San Francisco-based Sense.ly raised $1.25 million from accelerator Launchpad Digital Health, Eastlink Capital Management, and five angel investors.
The company was incubated in mobile operator Orange, but became an independent company in 2013.
Sense.ly has developed a “virtual nurse”, called Molly, that provides follow-up care to patients, focusing mostly on those that have chronic diseases. The company offers patients an avatar that analyzes the patient’s condition and provides insights into what steps patients should improve their health. The platform uses gesture capture based on Microsoft’s Kinect as well as a Nuance-powered speech recognition engine.
Sense.ly cofounder and CEO Adam Odessky told MobiHealthNews the company will use the funds to scale the team and business. He added that in the last few months, they have doubled their team and now have nine employees.
The company also added several customers including senior and disability care center SeniorServ, substance abuse treatment clinic Janus of Santa Cruz, and provider San Mateo Medical Center.
Odessky said one of the company's goals is to reach low income populations.

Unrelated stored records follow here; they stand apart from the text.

(** * plexapi.server: the PlexServer request pipeline

    A shallow embedding of [src/plexapi/server.py]: building the
    authenticated url, merging the headers, sending the request,
    classifying the status code, parsing the body, and the facade
    methods built on [query] ([_connect], [__init__], [library],
    [clients], [client], [account]), the url helper [transcodeImage],
    and the two methods that work on a listing ([playlist], [search]).

    Python objects that the code shares and mutates (the module-level
    [BASE_HEADERS] dict, the [PlexServer] instances with their cached
    [_library], the [Library] instances) live in an explicit store, the
    [World]; methods are computations in a state-and-exception monad
    over it.  The calls to [log] and [logfilter] write to the logging
    sink only; no method result depends on them and they are left out
    of the store. *)

From Stdlib Require Import ZArith Lia Ascii.
Set Warnings "-register-all".
From stdpp Require Import base strings gmap list pretty.

(** ** Python values used by the module *)

Module Py.

(** [str] is a sequence of code points; the model covers the code
    points below 256, one [ascii] each.  [bytes] is a sequence of
    octets, also one [ascii] each. *)
Definition str := string.
Definition bytes := string.

(** [needle in hay] on strings. *)
Fixpoint contains (needle hay : string) : bool :=
  String.prefix needle hay ||
  match hay with
  | EmptyString => false
  | String _ rest => contains needle rest
  end.

(** Truth value of an optional string ([None] and [''] are false). *)
Definition truthy (o : option string) : bool :=
  match o with
  | Some (String _ _) => true
  | _ => false
  end.

(** Truth value of an optional dict ([None] and [{}] are false). *)
Definition truthy_dict (o : option (gmap string string)) : bool :=
  match o with
  | Some d => negb (bool_decide (d = ∅))
  | None => false
  end.

(** [a or b] on optional strings. *)
Definition or_else (a b : option string) : option string :=
  if truthy a then a else b.

(** ['%s' % x] for [x] a string or [None]. *)
Definition fmt (o : option string) : string :=
  match o with
  | Some s => s
  | None => "None"
  end.

(** [str.lower] on the code points below 256: A-Z and the accented
    capitals U+00C0..U+00DE (U+00D7, the multiplication sign, apart)
    move up by 32. *)
Definition lower_char (c : ascii) : ascii :=
  let n := N_of_ascii c in
  if ((65 <=? n) && (n <=? 90) ||
      (192 <=? n) && (n <=? 222) && negb (n =? 215))%N
  then ascii_of_N (n + 32) else c.

Fixpoint lower (s : string) : string :=
  match s with
  | EmptyString => EmptyString
  | String c rest => String (lower_char c) (lower rest)
  end.

(** [str.encode('utf8')] on the code points below 256: one octet
    below 128, two octets from 128 on. *)
Definition encode_char (c : ascii) : bytes :=
  let n := N_of_ascii c in
  if (n <? 128)%N then String c EmptyString
  else String (ascii_of_N (192 + n / 64))
         (String (ascii_of_N (128 + n mod 64)) EmptyString).

Fixpoint encode_utf8 (s : str) : bytes :=
  match s with
  | EmptyString => EmptyString
  | String c rest => encode_char c +:+ encode_utf8 rest
  end.

(** Truth value of a [bytes] object. *)
Definition nonempty (b : bytes) : bool :=
  match b with
  | EmptyString => false
  | String _ _ => true
  end.

End Py.

(** ** Exceptions *)

Inductive exn : Type :=
  | BadRequest (msg : string)          (* plexapi.exceptions *)
  | NotFound (msg : string)            (* plexapi.exceptions *)
  | TypeError                          (* None[0], iterating None *)
  | IndexError                         (* ()[0] *)
  | KeyError (key : string)            (* attrib['host'] *)
  | AttributeError                     (* None.lower(), None.attrib *)
  | ValueError                         (* int('abc') *)
  | ParseError                         (* ElementTree.fromstring *)
  | RequestException (what : string)   (* requests: Timeout, ConnectionError, ... *)
  | SystemError.                       (* a reference that is not in the store *)

Inductive outcome (A : Type) : Type :=
  | Return (a : A)
  | Raise (e : exn).
Arguments Return {A} a.
Arguments Raise {A} e.

(** ** Data *)

(** [xml.etree.ElementTree.Element]: tag, attributes, children. *)
Inductive Element : Type :=
  | Elem (tag : string) (attrib : gmap string string) (children : list Element).

Definition tag (e : Element) : string := let 'Elem t _ _ := e in t.
Definition attrib (e : Element) : gmap string string := let 'Elem _ a _ := e in a.
Definition children (e : Element) : list Element := let 'Elem _ _ c := e in c.

(** The fields of [requests.Response] the module can see. *)
Module Response.
Record t : Type := mk {
  status_code : Z;
  reason : string;      (* the reason phrase the server sent *)
  text : Py.str;
  url : string
}.
End Response.

(** What one call [method(url, headers=h, timeout=TIMEOUT, **kwargs)]
    hands to the transport. *)
Module Request.
Record t : Type := mk {
  method : string;
  url : string;
  headers : gmap string string;
  timeout : Z;
  kwargs : gmap string string
}.
End Request.

(** A bound method of a [requests.Session] ([session.get], [session.put],
    ...): its [__name__] and what the network answers to a request, given
    the requests sent before it. *)
Record Method : Type := {
  __name__ : string;
  answer : list Request.t -> Request.t -> outcome Response.t
}.

Definition loc := nat.

(** Attributes of a [PlexServer] instance.  Of [self.session] the module
    uses the [get] method only, and the record keeps that.  The
    attributes [__init__] has not assigned yet do not exist in Python;
    nothing reads them before they are assigned, and the record holds
    [None], [false] or [0] in their place until then. *)
Module Server.
Record t : Type := mk {
  baseurl : option string;
  token : option string;
  session_get : Method;
  friendlyName : option string;
  machineIdentifier : option string;
  myPlex : bool;
  myPlexMappingState : option string;
  myPlexSigninState : option string;
  myPlexSubscription : option string;
  myPlexUsername : option string;
  platform : option string;
  platformVersion : option string;
  transcoderActiveVideoSessions : Z;
  updatedAt : Z;
  version : option string;
  _library : option loc
}.

Definition fresh (b tok : option string) (g : Method) : t :=
  mk b tok g None None false None None None None None None 0 0 None None.

Definition set_library (s : t) (l : option loc) : t :=
  mk (baseurl s) (token s) (session_get s) (friendlyName s)
     (machineIdentifier s) (myPlex s) (myPlexMappingState s)
     (myPlexSigninState s) (myPlexSubscription s) (myPlexUsername s)
     (platform s) (platformVersion s) (transcoderActiveVideoSessions s)
     (updatedAt s) (version s) l.
End Server.

(** Modelled from the spec: class [Library] of plexapi/library.py, which
    is not among the sources.  The spec gives it the Connection and the
    response node ("each receives a ResponseNode (or the Connection)");
    an instance is an object of its own, true in a boolean context. *)
Module Library.
Record t : Type := mk {
  server : loc;
  data : option Element
}.
End Library.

Sense.ly has already tested the product with about 1,000 low income patients in pilots done through San Mateo Medical Center and SeniorServ.
"[Working with low income populations] definitely is an emphasis for us," Odessky said. "The reason being, we've had really good results testing with both elderly patients and Spanish-speaking patients because our avatar speaks Spanish. And actually the Spanish patients really like her a lot because she speaks better Spanish than the translators on the phone."
The company also plans to reach large insurers and providers. Odessky said they have signed a few large hospitals as customers but their names remain undisclosed. In the future, Sense.ly aims to be the core follow-up platform for telemedicine services. The user interface for the platform, Odessky said, has a deep focus on patient engagement.
"You can't have patient engagement without driving the necessary data and insights, actionable data insights make clinicians do their work better, faster, and higher quality," he said. "And so the goal of us is to engage with patients more frequently to get more data."
Odessky added that this data will eventually be used to calculate outcome reimbursement.
Earlier this month, Sense.ly announced that it would take part in San Francisco-based accelerator Launchpad Digital Health. The accelerator was founded by Fred Toney, formerly the cofounder and CFO of RxList (later sold to WebMD) and the CFO of C8 MediSensors as well as Ted Ridgway, the former COO for KitCheck.